A good scheduler is a great facilitator. One of the things we try to do to make our schedule more efficient is to release block time a week before the date if the block is not being utilized. This allows other physicians to schedule at a time that might not have been initially available. We try very hard to consolidate rooms so there is not one case in one room for one hour. Our physician offices are a great help in managing those days and will, at times, move a physician's schedule around in order to accommodate our needs. It is a great asset to be able to utilize per diem staff. They will come in late, leave early or many times just come in to help get us through lunches. This helps us schedule rooms efficiently.

A collaborative relationship between physician offices and the facility scheduler is a must. “Let me see what I can do for you" is a much better approach than a simple, “Sorry, but Dr. ABC has that time." If the facility scheduler has a good working relationship with Dr. ABC's scheduler, we can usually rearrange for both cases to get on the schedule.

The Administrator

Lisa Kelley, RN, MBA, CHCRM, is administrator of Summerlin Bend Surgery Center dba Adult & Children’s Surgery Center of Southwest Florida in Fort Myers, Fla. Opened in 2000, the center features two OR suites with specialties of orthopedic (adult and pediatric), neurosurgery, ENT (adult and pediatric) and podiatry. There are 25 physician partners, 30 on medical staff and 20 employees, with approximately 160 cases per month.

The scheduling process is all-inclusive. It starts with the schedulers – the ASC's and the surgeons' – working out conflicts with their surgeon partners as their block time is shared. The surgeons are very flexible in trying to schedule their cases – as long as it is reasonable for all. The ASC staff must be sensitive to this issue. If there is conflict, the buck stops with management (either the administrator or clinical manager) to work out the kinks directly with the surgeons.

The next phase of the scheduling challenge is how to sequence patients so that we have the necessary supplies, staff and instrument trays available and do not cause delays. This aspect requires close communication with the clinical manager and the lead scrub tech to assure we have proper availability for the scheduled cases.

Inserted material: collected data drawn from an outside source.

(** X10.  After a successful [add_contact] the new record is the last
    entry, reachable at position [-1] and at position [n] (the former
    entry count), and every earlier position gives what it gave before. *)
Theorem add_contact_then_getitem (self : book) (args : list pyval)
    (kwargs : gmap string pyval) (entry : instance) (i : Z) :
  let after := (BookBase.add_contact self args kwargs).1 in
  let n := Z.of_nat (length (entries self)) in
  EntryBase.construct (ENTRY_TYPE (book_class self)) args kwargs = Ok entry →
  BookBase.__getitem__ after (-1) = Ok entry
  ∧ BookBase.__getitem__ after n = Ok entry
  ∧ (0 ≤ i < n →
     BookBase.__getitem__ after i = BookBase.__getitem__ self i).
Proof.
  intros after n Hok. subst after. unfold BookBase.add_contact.
  rewrite Hok. cbn [fst]. unfold BookBase.__getitem__. cbn [entries].
  assert (length (entries self ++ [entry]) = S (length (entries self)))
    as Hlen by (rewrite length_app; simpl; lia).
  split; [|split].
  - destruct (list_getitem_negative (entries self ++ [entry]) 1)
      as (e & He & Heq); [lia|].
    change (- (1)) with (Z.neg 1) in Heq. rewrite Heq. clear Heq. rewrite Hlen in He.
    replace (Z.to_nat (Z.of_nat (S (length (entries self))) - 1))
      with (length (entries self)) in He by lia.
    rewrite list_lookup_middle in He by done. congruence.
  - destruct (list_getitem_nonneg (entries self ++ [entry]) n)
      as (e & He & ->); [lia|].
    subst n. rewrite Nat2Z.id, list_lookup_middle in He by done. congruence.
  - intros Hi.
    destruct (list_getitem_nonneg (entries self ++ [entry]) i)
      as (e & He & ->); [lia|].
    destruct (list_getitem_nonneg (entries self) i Hi) as (e' & He' & ->).
    rewrite lookup_app_l in He by lia. congruence.
Qed.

Continuing on with the process – the pre-op screening – which starts immediately after the case is booked. Patients complete an online account of their medical history. An RN will assess and discuss the pertinent issues with each patient. If something questionable is found, our anesthesiologist is involved to assure the patient is appropriate for the ASC setting. Each patient is evaluated by the anesthesiologist once they are admitted.